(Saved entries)
(** ** The static picker *)

Lemma pick_found_is_available (ws : list Reverse.Worker) (x : Reverse.Worker) :
  fst (Reverse.pick ws) = Some x -> In x ws /\ Reverse.IsAvailable x = true.
Proof.
  induction ws as [| y rest IH]; simpl; [discriminate |].
  destruct (Reverse.IsAvailable y) eqn:Hy; simpl.
  - intros H. injection H as ->. split; [left; reflexivity | exact Hy].
  - destruct (Reverse.pick rest) as [found kept]. simpl in *.
    intros H. destruct (IH H) as [Hin Hav]. split; [right; exact Hin | exact Hav].
Qed.

Lemma pick_none_iff (ws : list Reverse.Worker) :
  fst (Reverse.pick ws) = None <-> forallb (fun x => negb (Reverse.IsAvailable x)) ws = true.
Proof.
  induction ws as [| y rest IH]; simpl; [tauto |].
  destruct (Reverse.IsAvailable y) eqn:Hy; simpl.
  - split; discriminate.
  - destruct (Reverse.pick rest) as [found kept]. simpl in *. exact IH.
Qed.

(** A pick fails, with the no-available-worker error and no worker, exactly
    when no worker of the pool is available. *)
Lemma PickAvailable_fails_iff (p : Reverse.StaticMuxPicker) :
  forallb (fun x => negb (Reverse.IsAvailable x)) (Reverse.workers p) = true
  <-> (fst (fst (Reverse.PickAvailable p)) = None
       /\ snd (fst (Reverse.PickAvailable p)) = Some Reverse.ErrNoAvailableWorker).
Proof.
  rewrite <- pick_none_iff. unfold Reverse.PickAvailable.
  destruct (Reverse.pick (Reverse.workers p)) as [[x |] kept]; simpl.
  - split; [discriminate | intros [H _]; discriminate H].
  - split; [intros _; split; reflexivity | intros _; reflexivity].
Qed.

(** C5: a static picker constructed with zero workers is constructed without
    error, and [PickAvailable] on it returns a non-nil error and a nil
    worker. *)
Theorem PickAvailable_empty_pool_fails :
  snd (Reverse.NewStaticMuxPicker []) = None
  /\ fst (fst (Reverse.PickAvailable (fst (Reverse.NewStaticMuxPicker [])))) = None
  /\ snd (fst (Reverse.PickAvailable (fst (Reverse.NewStaticMuxPicker []))))
     <> None.
Proof.
  split; [reflexivity |].
  destruct (proj1 (PickAvailable_fails_iff (fst (Reverse.NewStaticMuxPicker [])))
              eq_refl) as [Hworker Herr].
  split; [exact Hworker |]. rewrite Herr. discriminate.
Qed.

(** ** Further properties of the flush adapter *)

Section AdapterFacts.
Variable env : Env.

- [What to produce]:
Going over every line of the entries, tally those containing the string "reflexivity" and report only the figure.

- [Written answer]:
3